Melody Pines Day Camp is among more than 160 licensed youth recreation camps across the state waiting to figure out their next moves. Many families rely on day camps as child care during the summer months.

Safety first

The American Camp Association and the YMCAs of the United States are also set to release a field guide as a resource for camps across the country. The guide will include everything from communication, health screenings, facilities, food services and delivery, cleaning and disinfection, activities, social distancing for campers and staff, transportation and personal protective equipment plans.

“The safety and health of campers and staff is always the highest priority at camp, and camps have a long history of planning for and managing communicable diseases,” the association wrote on its website.

“I don’t think there is a camp in the country — in the world — that wouldn’t say safety is the No. 1 priority,” said Ken Robbins, director at Camp Kabeyun in Alton Bay and president of the New Hampshire Camp Directors Association. “They have to feel as though the campers, the staff and the surrounding community would be safe if they’re going to run.”

Camps will have to weigh the pros and cons of opening with certain precautions in place.

“There are some camps that may decide this isn’t workable and it won’t look and feel enough like camp to make sense,” Robbins said. “And there are other camps that will do everything in their power to operate again as long as it can be done safely.”

Different approaches

Day camps and overnight camps face different challenges. “Resident camps get everyone into camp and presumably they can keep them there safe and healthy, whereas day camps you have the kids and staff are going home every night,” Robbins said. “They are going to have to approach and solve this problem separately.”

The YMCA of Greater Nashua operates four different day camps, including Camp Sargent, a summer day camp on Naticook Lake in Merrimack that offers programs for boys and girls 5 to 16 years old. Typically, the organization serves 600 kids a day at its camps.

“We are planning to serve as many kids and families as we are allowed to this summer,” said Joseph Manzoli, chief operating officer. “We know camp and child care is critical for people to go back to work.”

The YMCA has remained open for emergency child care for essential workers for the last eight weeks.

“We’ve learned a lot there in terms of checking in the kids, the staff and parents,” he said. “Everybody gets their temperature taken, everybody takes a quick questionnaire.”

The organization developed new drop-off and pickup procedures and plans to keep campers in small groups.

“We’re planning on running all those programs. We just know they are going to look different,” said Manzoli. “There may be capacity issues. We may be limited in the number of kids we can serve.

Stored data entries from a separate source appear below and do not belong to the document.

(** * Ollama model benchmark: a shallow embedding of [benchmark_models.py]

    The development follows the Python source top to bottom: the string
    and number operations the script relies on, the subprocess and
    exception model, the [OllamaBenchmark] object with its methods written
    in a small state-and-exception monad, and finally [main].

    Strings.  A Python [str] is a sequence of Unicode code points
    ([text]); [len], slices, [strip] and [split] work on code points, with
    the white space of [str.isspace].

    Numbers.  A Python [int] is an integer and a Python [float] an IEEE 754
    binary64 value ([PyNum.float]): every operation is the exact operation
    on rationals followed by rounding to the nearest binary64 value, ties
    to even, with signed zeros, infinities and NaN. *)

From Stdlib Require Import ZArith NArith QArith Qround Qpower Lia Lqa String Ascii List Permutation Sorted DecimalString.
From stdpp Require Import base option gmap strings.
Import ListNotations.

Local Open Scope string_scope.
Local Open Scope Z_scope.

(** ** Python strings *)

(** A [str]: its code points. *)
Definition text : Set := list N.

Module PyStr.

(** Decoding of UTF-8 bytes into code points. *)
Fixpoint decode_utf8 (bs : list N) : text :=
  match bs with
  | [] => []
  | b0 :: r0 =>
      if (b0 <? 128)%N then b0 :: decode_utf8 r0
      else if (b0 <? 224)%N then
        match r0 with
        | b1 :: r1 => ((b0 - 192) * 64 + (b1 - 128))%N :: decode_utf8 r1
        | [] => [b0]
        end
      else if (b0 <? 240)%N then
        match r0 with
        | b1 :: b2 :: r2 =>
            ((b0 - 224) * 4096 + (b1 - 128) * 64 + (b2 - 128))%N
            :: decode_utf8 r2
        | _ => [b0]
        end
      else
        match r0 with
        | b1 :: b2 :: b3 :: r3 =>
            ((b0 - 240) * 262144 + (b1 - 128) * 4096
             + (b2 - 128) * 64 + (b3 - 128))%N
            :: decode_utf8 r3
        | _ => [b0]
        end
  end.

(** The [str] written as a literal. *)
Definition u (s : string) : text :=
  decode_utf8 (map (fun a => N.of_nat (nat_of_ascii a)) (list_ascii_of_string s)).

(** [c.isspace()], the white space of [str.split] and [str.strip]:
    U+0009 to U+000D, U+001C to U+0020, U+0085, U+00A0, U+1680, U+2000 to
    U+200A, U+2028, U+2029, U+202F, U+205F and U+3000. *)
Definition isspace (c : N) : bool :=
  ((9 <=? c) && (c <=? 13) || (28 <=? c) && (c <=? 32)
   || (c =? 133) || (c =? 160) || (c =? 5760)
   || (8192 <=? c) && (c <=? 8202)
   || (c =? 8232) || (c =? 8233) || (c =? 8239) || (c =? 8287)
   || (c =? 12288))%N.

(** [s.lstrip()] *)
Fixpoint lstrip (s : text) : text :=
  match s with
  | [] => []
  | c :: s' => if isspace c then lstrip s' else s
  end.

(** [s.rstrip()] *)
Fixpoint rstrip (s : text) : text :=
  match s with
  | [] => []
  | c :: s' =>
      match rstrip s' with
      | [] => if isspace c then [] else [c]
      | r => c :: r
      end
  end.

(** [s.strip()] *)
Definition strip (s : text) : text := rstrip (lstrip s).

(** [s.split()]: maximal runs of characters that are not white space.
    [cur] is the word being read, kept reversed. *)
Fixpoint split_ws_aux (cur : text) (s : text) : list text :=
  match s with
  | [] =>
      match cur with
      | [] => []
      | _ => [rev cur]
      end
  | c :: s' =>
      if isspace c then
        match cur with
        | [] => split_ws_aux [] s'
        | _ => rev cur :: split_ws_aux [] s'
        end
      else split_ws_aux (c :: cur) s'
  end.

Definition split_ws (s : text) : list text := split_ws_aux [] s.

(** [s.split(sep)] for a one-character separator: always at least one
    field, empty fields are kept. *)
Fixpoint split_on_aux (sep : N) (cur : text) (s : text) : list text :=
  match s with
  | [] => [rev cur]
  | c :: s' =>
      if (c =? sep)%N
      then rev cur :: split_on_aux sep [] s'
      else split_on_aux sep (c :: cur) s'
  end.

Definition split_on (sep : N) (s : text) : list text :=
  split_on_aux sep [] s.

(** [s[:n]] *)
Definition take (n : nat) (s : text) : text := firstn n s.

(** [s == t] *)
Definition eqb (s t : text) : bool := bool_decide (s = t).

(** The line feed character, ['\n']. *)
Definition LF : N := 10%N.

End PyStr.

Coercion PyStr.u : string >-> text.

(** ** Python numbers *)

Module PyNum.

Local Open Scope Q_scope.

(** A Python [float]: an IEEE 754 binary64 value.  [Fin q] is the finite
    value [q], kept in lowest terms, with [Fin 0] for [0.0]; [NegZero] is
    [-0.0]. *)
Inductive float : Set :=
| Fin (q : Q)
| NegZero
| PosInf
| NegInf
| NaN.

(** Nearest integer, ties to even. *)
Definition round_half_even (x : Q) : Z :=
  let f := Qfloor x in
  let r := x - inject_Z f in
  match Qcompare r (1 # 2) with
  | Lt => f
  | Gt => (f + 1)%Z
  | Eq => if Z.even f then f else (f + 1)%Z
  end.

(** [2 ^ c] for any integer [c]. *)
Definition pow2 (c : Z) : Q :=
  if (0 <=? c)%Z then inject_Z (2 ^ c) else 1 # Z.to_pos (2 ^ (- c)).

(** [floor (log2 q)] for [q > 0]. *)
Definition ilog2 (q : Q) : Z :=
  let e := (Z.log2 (Qnum q) - Z.log2 (Zpos (Qden q)))%Z in
  if Qle_bool (pow2 e) q then e else (e - 1)%Z.

(** The binary64 value nearest to the positive rational [a], ties to the
    even significand: a multiple of the spacing [2 ^ c] around [a], where
    numbers below [2 ^ -1022] are subnormal.  The result may be 0
    (underflow) or [2 ^ 1024] (overflow). *)
Definition nearest (a : Q) : Q :=
  let c := (Z.max (ilog2 a) (-1022) - 52)%Z in
  inject_Z (round_half_even (a / pow2 c)) * pow2 c.

(** The [float] nearest to the rational [q]; an exact zero is [0.0]. *)
Definition of_Q (q : Q) : float :=
  match Qcompare q 0 with
  | Eq => Fin 0
  | Gt =>
      let r := nearest q in
      if Qle_bool (pow2 1024) r then PosInf else Fin (Qred r)
  | Lt =>
      let r := nearest (- q) in
      if Qle_bool (pow2 1024) r then NegInf
      else if Qeq_bool r 0 then NegZero else Fin (Qred (- r))
  end.


(** The sign bit. *)
Definition signbit (f : float) : bool :=
  match f with
  | Fin q => match Qcompare q 0 with Lt => true | _ => false end
  | NegZero | NegInf => true
  | PosInf | NaN => false
  end.

Definition is_zero (f : float) : bool :=
  match f with
  | Fin q => Qeq_bool q 0
  | NegZero => true
  | _ => false
  end.

Definition zero (negative : bool) : float := if negative then NegZero else Fin 0.

Definition infinity (negative : bool) : float := if negative then NegInf else PosInf.

(** [-x] *)
Definition neg (f : float) : float :=
  match f with
  | Fin q => if Qeq_bool q 0 then NegZero else Fin (- q)
  | NegZero => Fin 0
  | PosInf => NegInf
  | NegInf => PosInf
  | NaN => NaN
  end.

(** [x + y] *)
Definition add (x y : float) : float :=
  match x, y with
  | NaN, _ | _, NaN => NaN
  | PosInf, NegInf | NegInf, PosInf => NaN
  | PosInf, _ | _, PosInf => PosInf
  | NegInf, _ | _, NegInf => NegInf
  | NegZero, _ => y
  | _, NegZero => x
  | Fin p, Fin q => of_Q (p + q)
  end.

(** [x - y] *)
Definition sub (x y : float) : float := add x (neg y).

(** [x / y] for [y] other than zero.  On a zero divisor Python raises
    [ZeroDivisionError]; every division of the script has a divisor that is
    not zero, and the value given here for that case is never used. *)
Definition div (x y : float) : float :=
  let s := xorb (signbit x) (signbit y) in
  match x, y with
  | NaN, _ | _, NaN => NaN
  | (PosInf | NegInf), (PosInf | NegInf) => NaN
  | (PosInf | NegInf), _ => infinity s
  | _, (PosInf | NegInf) => zero s
  | _, NegZero => NaN
  | NegZero, Fin q => if Qeq_bool q 0 then NaN else zero s
  | Fin p, Fin q =>
      if Qeq_bool q 0 then NaN
      else if Qeq_bool p 0 then zero s
      else of_Q (p / q)
  end.

(** [x * y] *)
Definition mul (x y : float) : float :=
  let s := xorb (signbit x) (signbit y) in
  match x, y with
  | NaN, _ | _, NaN => NaN
  | (PosInf | NegInf), _ => if is_zero y then NaN else infinity s
  | _, (PosInf | NegInf) => if is_zero x then NaN else infinity s
  | NegZero, _ | _, NegZero => zero s
  | Fin p, Fin q =>
      if Qeq_bool p 0 || Qeq_bool q 0 then zero s else of_Q (p * q)
  end.

(** [x < y] *)
Definition ltb (x y : float) : bool :=
  match x, y with
  | NaN, _ | _, NaN => false
  | _, NegInf => false
  | NegInf, _ => true
  | PosInf, _ => false
  | _, PosInf => true
  | NegZero, NegZero => false
  | NegZero, Fin q => match Qcompare 0 q with Lt => true | _ => false end
  | Fin p, NegZero => match Qcompare p 0 with Lt => true | _ => false end
  | Fin p, Fin q => match Qcompare p q with Lt => true | _ => false end
  end.

(** [round(x, ndigits)] for a float and [ndigits >= 0]: the decimal with
    [ndigits] decimals nearest to the exact value of [x], ties to even,
    converted back to the nearest float; the sign is kept. *)
Definition py_round (x : float) (ndigits : nat) : float :=
  match x with
  | Fin q =>
      let scale := (10 ^ Z.of_nat ndigits)%Z in
      let k := round_half_even (q * inject_Z scale) in
      if (k =? 0)%Z then zero (signbit x)
      else of_Q (inject_Z k / inject_Z scale)
  | _ => x
  end.

(** [float(n)], the conversion of an [int] below [2 ^ 1024] in absolute
    value, as every count and length of the script is; Python raises
    [OverflowError] on a larger one. *)
Definition of_int (n : Z) : float := of_Q (inject_Z n).

(** [a / b] for two [int]s, [b] not zero: the float nearest to the exact
    quotient (below [2 ^ 1024]; Python raises [OverflowError] on a larger
    one). *)
Definition int_div (a b : Z) : float := of_Q (inject_Z a / inject_Z b).

(** [x <= y] *)
Definition leb (x y : float) : bool :=
  match x, y with
  | NaN, _ | _, NaN => false
  | NegInf, _ => true
  | _, NegInf => false
  | _, PosInf => true
  | PosInf, _ => false
  | NegZero, NegZero => true
  | NegZero, Fin q => Qle_bool 0 q
  | Fin p, NegZero => Qle_bool p 0
  | Fin p, Fin q => Qle_bool p q
  end.

(** [x == y] *)
Definition eqb (x y : float) : bool := leb x y && leb y x.

(** A Python number: an [int] or a [float]. *)
Inductive number : Set :=
| Int (z : Z)
| Float (f : float).

(** The float a number is converted to in mixed arithmetic. *)
Definition to_float (n : number) : float :=
  match n with
  | Int z => of_int z
  | Float f => f
  end.

(** [round(n, ndigits)]: an [int] is returned as it is. *)
Definition round_number (n : number) (ndigits : nat) : number :=
  match n with
  | Int z => Int z
  | Float f => Float (py_round f ndigits)
  end.


End PyNum.
(** ** Exceptions and subprocesses *)

(** The exception classes the script can meet.  [KeyboardInterrupt] and
    [SystemExit] derive from [BaseException] only; the others derive from
    [Exception]. *)
Inductive exn_class : Set :=
| TimeoutExpired
| CalledProcessError
| FileNotFoundError
| OtherException
| KeyboardInterrupt
| SystemExit.

(** An exception object: its class and the text [str(e)] gives. *)
Record exn : Set := Exn { class_of : exn_class; str : text }.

“Another thing we are looking at is to see if we can run small camps in some of the communities to make sure that those families have something for their kids to do.”

‘Uncharted waters’

Camp Kabeyun on Lake Winnipesaukee has been around since 1924.

“Camp is a really big part of kids’ lives throughout the country but very specifically in New England, it is part of the fabric of the culture here,” Robbins said.

Many kids have been feeling a sense of isolation from not being in school, Manzoli said.

“It is really critical to make sure we come up with ways to make sure kids have a fun and memorable experience this summer,” he said. “We’ve all been asked to sacrifice a lot but kids in particular. It is a lot harder for kids to be isolated and not with their friends.”

Connors said parents are anxious to know if they can send their kids to camp this summer.

The drop-off and pickup of 275 kids at the camp likely will be the biggest hurdle to overcome.

“We are hoping for answers to come from the state sooner rather than later so we can continue to prepare or move forward and figure out plans for families and staff if we were not able to open,” she said.

The polio epidemic in the 1950s is the last major health crisis that camps faced, Robbins said.

“We are in uncharted waters,” he said. “It has become a cliche, but there is no better description. There is no playbook for this.”